(Entries taken from a collection)
Content starts
(** an object or client identifier past its 20 bits stops the server. *)
Theorem gpi_new_badge_overflow_stops t c sp o s (Ht : type_ok t)
  (Hbad : BADGE_MAX_OBJ_ID < o \/ BADGE_MAX_CLIENT_ID < c) :
  stops (gpi_new_badge t 0 c sp o) s AssertFail.
Proof.
  unfold type_ok, BADGE_MAX_OBJ_ID, BADGE_MAX_CLIENT_ID in *.
  exists s. unfold gpi_new_badge.
  rewrite (bind_ok _ _ _ _ _ (set_cap_type_run 0 t s ltac:(lia))).
  rewrite (bind_ok _ _ _ _ _ (set_perms_run _ 0 s ltac:(lia))).
  destruct (Z.leb_spec o 0xFFFFF).
  - erewrite (bind_ok (set_object_id_to_badge _ o)); last first.
    { unfold set_object_id_to_badge, assert_.
      rewrite (proj2 (Z.leb_le o _)) by lia. reflexivity. }
    apply bind_crash. unfold set_client_id_to_badge. apply bind_crash.
    unfold assert_. by rewrite (proj2 (Z.leb_gt c _)) by lia.
  - apply bind_crash. unfold set_object_id_to_badge. apply bind_crash.
    unfold assert_. by rewrite (proj2 (Z.leb_gt o _)) by lia.
Qed.
End BadgeProperties.

Section BadgeWitnesses.
Lemma badge_roundtrip_witness :
  exists b, gpi_new_badge 6 1 7 1 42 tt = (Ok b, tt) /\ b = 0x070001000070002A /\
    get_object_id_from_badge b = 42 /\ get_cap_type_from_badge b = 7.
Proof.
  destruct (badge_roundtrip 6 1 7 1 42 tt) as (b & Hb & _ & _ & _ & Ho & Ht & _);
    [unfold BADGE_MAX_CAP_TYPE; lia|lia|unfold BADGE_MAX_CLIENT_ID; lia
    |unfold BADGE_MAX_SPACE_ID; lia|unfold BADGE_MAX_OBJ_ID; lia|].
  exists b. split; [exact Hb|]. split; [vm_compute in Hb; congruence|]. by split.
Defined.

Lemma compact_res_id_injective_witness :
  compact_res_id 3 1 9 tt = (Ok 0x0300010000000009, tt) /\ 3 = 3 /\ 1 = 1 /\ 9 = 9.
Proof.
  assert (E : compact_res_id 3 1 9 tt = (Ok 0x0300010000000009, tt)) by (vm_compute; reflexivity).
  split; [exact E|].
  apply (compact_res_id_injective 3 1 9 3 1 9 0x0300010000000009 tt); [| |exact E|exact E];
    unfold type_ok, space_ok, obj_ok; lia.
Defined.

Lemma set_perms_clobbers_type_witness :
  exists b, set_perms_to_badge 0x0300000000000000 0x04 tt = (Ok b, tt) /\
    get_cap_type_from_badge b = 7.
Proof.
  destruct (set_perms_clobbers_type 0x0300000000000000 0x04 tt) as (b & Hb & _ & Ht); [lia|].
  exists b. split; [exact Hb|]. rewrite Ht. reflexivity.
Defined.

Lemma gpi_new_badge_overflow_stops_witness :
  stops (gpi_new_badge 3 0 0 1 0x100000) tt AssertFail.
Proof.
  apply gpi_new_badge_overflow_stops; [unfold type_ok; lia|left; unfold BADGE_MAX_OBJ_ID; lia].
Defined.
End BadgeWitnesses.
(** a pointer to a registry *)
Record regptr (S A CB : Type) := RegPtr {
  rget : S -> option (registry A CB);
  rput : registry A CB -> S -> S
}.
Arguments RegPtr {S A CB}. Arguments rget {S A CB}. Arguments rput {S A CB}.

(** what the lemmas need of a pointer: writing then reading, and the last
    write wins *)
Class LawfulPtr {S A CB} (p : regptr S A CB) := {
  rget_rput : forall r s r0, rget p s = Some r0 -> rget p (rput p r s) = Some r;
  rput_rput : forall r r' s, rput p r (rput p r' s) = rput p r s
}.

Section Tables.
Context {A CB : Type}.
Implicit Types (r : registry A CB) (n : node A) (l : list (node A)).

Definition with_head (l : list (node A)) (r : registry A CB) : registry A CB :=
  Registry l (max_object_id r) (id_counter r) (on_delete r) (on_delete_arg r).
Definition with_id_counter (c : Z) (r : registry A CB) : registry A CB :=
  Registry (head r) (max_object_id r) c (on_delete r) (on_delete_arg r).

Definition with_count (c : Z) (n : node A) : node A :=
  Node (n_addr n) (object_id n) c (payload n).
Definition with_object_id (i : Z) (n : node A) : node A :=
  Node (n_addr n) i (count n) (payload n).
Definition with_payload (a : A) (n : node A) : node A :=
  Node (n_addr n) (object_id n) (count n) a.

(** the node stored at an address *)
Definition node_at (a : nat) (l : list (node A)) : option (node A) :=
  List.find (fun n => Nat.eqb (n_addr n) a) l.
Content ends
◆ **Exercise instructions**
All of the entries above should be written out verbatim.

◆ **Your solution**
(** an object or client identifier past its 20 bits stops the server. *)
Theorem gpi_new_badge_overflow_stops t c sp o s (Ht : type_ok t)
  (Hbad : BADGE_MAX_OBJ_ID < o \/ BADGE_MAX_CLIENT_ID < c) :
  stops (gpi_new_badge t 0 c sp o) s AssertFail.
Proof.
  unfold type_ok, BADGE_MAX_OBJ_ID, BADGE_MAX_CLIENT_ID in *.
  exists s. unfold gpi_new_badge.
  rewrite (bind_ok _ _ _ _ _ (set_cap_type_run 0 t s ltac:(lia))).
  rewrite (bind_ok _ _ _ _ _ (set_perms_run _ 0 s ltac:(lia))).
  destruct (Z.leb_spec o 0xFFFFF).
  - erewrite (bind_ok (set_object_id_to_badge _ o)); last first.
    { unfold set_object_id_to_badge, assert_.
      rewrite (proj2 (Z.leb_le o _)) by lia. reflexivity. }
    apply bind_crash. unfold set_client_id_to_badge. apply bind_crash.
    unfold assert_. by rewrite (proj2 (Z.leb_gt c _)) by lia.
  - apply bind_crash. unfold set_object_id_to_badge. apply bind_crash.
    unfold assert_. by rewrite (proj2 (Z.leb_gt o _)) by lia.
Qed.
End BadgeProperties.

Section BadgeWitnesses.
Lemma badge_roundtrip_witness :
  exists b, gpi_new_badge 6 1 7 1 42 tt = (Ok b, tt) /\ b = 0x070001000070002A /\
    get_object_id_from_badge b = 42 /\ get_cap_type_from_badge b = 7.
Proof.
  destruct (badge_roundtrip 6 1 7 1 42 tt) as (b & Hb & _ & _ & _ & Ho & Ht & _);
    [unfold BADGE_MAX_CAP_TYPE; lia|lia|unfold BADGE_MAX_CLIENT_ID; lia
    |unfold BADGE_MAX_SPACE_ID; lia|unfold BADGE_MAX_OBJ_ID; lia|].
  exists b. split; [exact Hb|]. split; [vm_compute in Hb; congruence|]. by split.
Defined.

Lemma compact_res_id_injective_witness :
  compact_res_id 3 1 9 tt = (Ok 0x0300010000000009, tt) /\ 3 = 3 /\ 1 = 1 /\ 9 = 9.
Proof.
  assert (E : compact_res_id 3 1 9 tt = (Ok 0x0300010000000009, tt)) by (vm_compute; reflexivity).
  split; [exact E|].
  apply (compact_res_id_injective 3 1 9 3 1 9 0x0300010000000009 tt); [| |exact E|exact E];
    unfold type_ok, space_ok, obj_ok; lia.
Defined.

Lemma set_perms_clobbers_type_witness :
  exists b, set_perms_to_badge 0x0300000000000000 0x04 tt = (Ok b, tt) /\
    get_cap_type_from_badge b = 7.
Proof.
  destruct (set_perms_clobbers_type 0x0300000000000000 0x04 tt) as (b & Hb & _ & Ht); [lia|].
  exists b. split; [exact Hb|]. rewrite Ht. reflexivity.
Defined.

Lemma gpi_new_badge_overflow_stops_witness :
  stops (gpi_new_badge 3 0 0 1 0x100000) tt AssertFail.
Proof.
  apply gpi_new_badge_overflow_stops; [unfold type_ok; lia|left; unfold BADGE_MAX_OBJ_ID; lia].
Defined.
End BadgeWitnesses.
(** a pointer to a registry *)
Record regptr (S A CB : Type) := RegPtr {
  rget : S -> option (registry A CB);
  rput : registry A CB -> S -> S
}.
Arguments RegPtr {S A CB}. Arguments rget {S A CB}. Arguments rput {S A CB}.

(** what the lemmas need of a pointer: writing then reading, and the last
    write wins *)
Class LawfulPtr {S A CB} (p : regptr S A CB) := {
  rget_rput : forall r s r0, rget p s = Some r0 -> rget p (rput p r s) = Some r;
  rput_rput : forall r r' s, rput p r (rput p r' s) = rput p r s
}.

Section Tables.
Context {A CB : Type}.
Implicit Types (r : registry A CB) (n : node A) (l : list (node A)).

Definition with_head (l : list (node A)) (r : registry A CB) : registry A CB :=
  Registry l (max_object_id r) (id_counter r) (on_delete r) (on_delete_arg r).
Definition with_id_counter (c : Z) (r : registry A CB) : registry A CB :=
  Registry (head r) (max_object_id r) c (on_delete r) (on_delete_arg r).

Definition with_count (c : Z) (n : node A) : node A :=
  Node (n_addr n) (object_id n) c (payload n).
Definition with_object_id (i : Z) (n : node A) : node A :=
  Node (n_addr n) i (count n) (payload n).
Definition with_payload (a : A) (n : node A) : node A :=
  Node (n_addr n) (object_id n) (count n) a.

(** the node stored at an address *)
Definition node_at (a : nat) (l : list (node A)) : option (node A) :=
  List.find (fun n => Nat.eqb (n_addr n) a) l.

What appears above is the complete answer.